Material shown:

(** * SentinelVoice audio pipeline: gain, level analysis, recording, playback

    A shallow embedding of the audio core of the application:

    - [App.tsx]: [startRecording], [stopRecording], the recorder's
      [ondataavailable] and [onstop] handlers, and [handleSpeak] with its
      local [decodeRawPCM];
    - [components/LiveMicIndicator.tsx]: [updateVolume];
    - [components/MiniWaveform.tsx]: [update];
    - [services/geminiService.ts]: [GeminiService.speak] and
      [GeminiService.decodeBase64].

    JavaScript numbers are IEEE 754 binary64 values and are modelled by the
    primitive floats of the kernel, so that [0 / 0] is [nan] here exactly as
    it is there.  Stores into a [Float32Array] and assignments to the
    [value] of an [AudioParam] round to binary32.  Exceptions
    are an explicit completion type.  The React component state and the
    browser objects the handlers close over (recorders, streams, audio
    contexts) form an explicit store that every handler transforms. *)

From Stdlib Require Import ZArith List Bool Lia String Ascii.
From Stdlib.Strings Require Import Byte.
From Stdlib Require Import QArith Qminmax Qabs.
From Stdlib Require Import Floats.
From stdpp Require Import base option list.
Import ListNotations.

Local Open Scope Z_scope.

(** * Part I: the model *)

(** ** JavaScript values shared by all components *)

Module JS.

(** The exceptions that the modelled code meets. *)
Inductive exn : Type :=
| RangeError
| NotSupportedError
| InvalidCharacterError
| Error (message : string)
| RemoteFailure.

(** Outcome of evaluating a piece of code: a value, or a thrown exception
    (for an [async] function: a fulfilled or a rejected promise, seen from
    the [await]). *)
Inductive completion (A : Type) : Type :=
| Return (a : A)
| Throw (e : exn).

Arguments Return {A} a.
Arguments Throw {A} e.

Definition bind {A B : Type} (c : completion A) (k : A -> completion B) : completion B :=
  match c with
  | Return a => k a
  | Throw e => Throw e
  end.

Definition number : Type := float.

(** An integer as a number; exact for every |z| < 2^53. *)
Definition Z2F (z : Z) : number :=
  if z <? 0 then PrimFloat.opp (PrimFloat.of_uint63 (Uint63.of_Z (- z)))
  else PrimFloat.of_uint63 (Uint63.of_Z z).

(** [Math.min] with two arguments: NaN if either is NaN, otherwise the
    smaller one, -0 counting as smaller than +0. *)
Definition Math_min (x y : number) : number :=
  if PrimFloat.is_nan x || PrimFloat.is_nan y then PrimFloat.nan
  else if PrimFloat.ltb x y then x
  else if PrimFloat.ltb y x then y
  else if PrimFloat.get_sign x then x else y.

(** [Math.fround], which is also what a store into a [Float32Array]
    does: round to the nearest binary32 value, ties to even. *)
Definition fround (x : number) : number :=
  match Prim2SF x with
  | S754_finite s m e => SF2Prim (binary_round 24 128 s m e)
  | _ => x
  end.

(** The rational a finite number stands for; [None] for NaN and the
    infinities. *)
Definition F2Q (x : number) : option Q :=
  match Prim2SF x with
  | S754_zero _ => Some 0%Q
  | S754_finite s m e =>
      let n := if s then Z.neg m else Z.pos m in
      Some (if 0 <=? e then inject_Z (n * 2 ^ e) else Qmake n (Z.to_pos (2 ^ (- e))))
  | _ => None
  end.

(** The value of one element of a [Uint8Array]. *)
Definition u8 (b : byte) : Z := Z.of_N (Byte.to_N b).

(** An [ArrayBuffer], and a [Uint8Array] over the whole of one, are their
    bytes. *)
Abbreviation ArrayBuffer := (list byte).
Abbreviation Uint8Array := (list byte).

(** Element [i] of a [Uint8Array] used as a number: out of range the read
    gives [undefined], which arithmetic turns into NaN. *)
Definition u8_at (a : Uint8Array) (i : nat) : number :=
  match a !! i with
  | Some b => Z2F (u8 b)
  | None => PrimFloat.nan
  end.

(** One element of an [Int16Array] laid over two bytes, read as a two's
    complement 16-bit integer.  A typed array uses the byte order of the
    platform; the low byte comes first on the little-endian platforms that
    browsers run on. *)
Definition int16_le (lo hi : byte) : Z :=
  let u := Z.lor (u8 lo) (Z.shiftl (u8 hi) 8) in
  if u <? 32768 then u else u - 65536.

Fixpoint int16_elements (bytes : list byte) : list Z :=
  match bytes with
  | lo :: hi :: rest => int16_le lo hi :: int16_elements rest
  | _ => []
  end.

(** [new Int16Array(buffer)]: a view over the whole buffer, refused with
    a [RangeError] when the byte length is not a multiple of the element
    size. *)
Definition new_Int16Array (buffer : ArrayBuffer) : completion (list Z) :=
  if (Z.of_nat (length buffer) mod 2 =? 0)
  then Return (int16_elements buffer)
  else Throw RangeError.

End JS.

Import JS.

(** ** Deciding statements about numbers by evaluation *)

Module Numerics.

(** [p] holds of the [n] integers from [lo] on. *)
Fixpoint forall_upto (n : nat) (p : Z -> bool) (lo : Z) : bool :=
  match n with
  | O => true
  | S n' => p lo && forall_upto n' p (lo + 1)
  end.

(** [p] holds of every integer in [lo, hi]. *)
Definition forall_between (lo hi : Z) (p : Z -> bool) : bool :=
  forall_upto (Z.to_nat (hi - lo + 1)) p lo.

(** [x] is a number in the closed unit interval; NaN is not. *)
Definition in_unit (x : number) : bool :=
  PrimFloat.leb 0%float x && PrimFloat.leb x 1%float.

(** [x] stands for exactly the rational [q]. *)
Definition exactly (q : Q) (x : number) : bool :=
  match F2Q x with
  | Some v => Qeq_bool v q
  | None => false
  end.

(** [x] is a binary64 value closest to the rational [q]: it is
    finite, and neither of its two neighbours is closer to [q]. *)
Definition nearest (q : Q) (x : number) : bool :=
  match F2Q x, F2Q (PrimFloat.next_down x), F2Q (PrimFloat.next_up x) with
  | Some v, Some below, Some above =>
      Qle_bool (Qabs (v - q)) (Qabs (below - q))
      && Qle_bool (Qabs (v - q)) (Qabs (above - q))
  | _, _, _ => false
  end.

(** The sum of the elements of a [Uint8Array], as an integer. *)
Definition total (a : Uint8Array) : Z :=
  fold_right (fun b acc => u8 b + acc) 0 a.

(** A number in binary32 format, and its two neighbours there. *)
Definition single (x : number) : spec_float :=
  match Prim2SF x with
  | S754_finite s m e => binary_round 24 128 s m e
  | sf => sf
  end.

Definition single_down (x : number) : number := SF2Prim (SFpred 24 128 (single x)).
Definition single_up (x : number) : number := SF2Prim (SFsucc 24 128 (single x)).

(** [x] is a binary32 value closest to the rational [q]: binary32
    holds it, and neither of its two neighbours in binary32 is closer to
    [q]. *)
Definition nearest_single (q : Q) (x : number) : bool :=
  PrimFloat.Leibniz.eqb (fround x) x
  && match F2Q x, F2Q (single_down x), F2Q (single_up x) with
     | Some v, Some below, Some above =>
         Qle_bool (Qabs (v - q)) (Qabs (below - q))
         && Qle_bool (Qabs (v - q)) (Qabs (above - q))
     | _, _, _ => false
     end.

End Numerics.

Import Numerics.

(** ** Level analysis: [LiveMicIndicator.tsx] and [MiniWaveform.tsx] *)

(** Both components allocate one buffer when their effect runs and let
    the analyser overwrite it at every animation frame. *)
Module AnalyserNode.

(** [new Uint8Array(length)]: [length] elements, all zero. *)
Definition new_Uint8Array (length : Z) : Uint8Array := repeat x00 (Z.to_nat length).

(** [analyzer.getByteFrequencyData(array)], the analyser holding
    [frequencyData] at this moment: the data is copied into [array] from
    the front; data for which [array] has no room is dropped, and elements
    of [array] beyond the data keep their values.  The length of [array]
    does not change. *)
Definition getByteFrequencyData (frequencyData array : Uint8Array) : Uint8Array :=
  take (length array) frequencyData ++ drop (length frequencyData) array.

(** The contents of [dataArray] at each of the frames, given what the
    analyser holds at each of them. *)
Fixpoint polls (dataArray : Uint8Array) (frames : list Uint8Array) : list Uint8Array :=
  match frames with
  | [] => []
  | frequencyData :: rest =>
      let filled := getByteFrequencyData frequencyData dataArray in
      filled :: polls filled rest
  end.

End AnalyserNode.

Module LiveMicIndicator.

(** [analyzer.fftSize = 64]; an [AnalyserNode] has half as many
    frequency bins, and [dataArray = new Uint8Array(bufferLength)] is
    created with that length. *)
Definition fftSize : Z := 64.
Definition frequencyBinCount : Z := fftSize / 2.

(** The loop [for (i = 0; i < bufferLength; i++) sum += dataArray[i]],
    from a given value of [sum]. *)
Definition sumLoop (dataArray : Uint8Array) (sum : number) : number :=
  fold_left (fun sum b => (sum + Z2F (u8 b))%float) dataArray sum.

(** [updateVolume], after [getByteFrequencyData] has filled [dataArray]:
    the value handed to [setVolume].  [bufferLength] is the length
    [dataArray] was created with. *)
Definition updateVolume (dataArray : Uint8Array) : number :=
  let bufferLength := Z2F (Z.of_nat (length dataArray)) in
  let sum := sumLoop dataArray 0%float in
  let average := (sum / bufferLength)%float in
  let normalizedVolume := Math_min 1%float (average / 128)%float in
  normalizedVolume.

Task instructions:
Take each line above that contains "updateVolume" and copy it out.

The answer:
    - [components/LiveMicIndicator.tsx]: [updateVolume];
(** [updateVolume], after [getByteFrequencyData] has filled [dataArray]:
Definition updateVolume (dataArray : Uint8Array) : number :=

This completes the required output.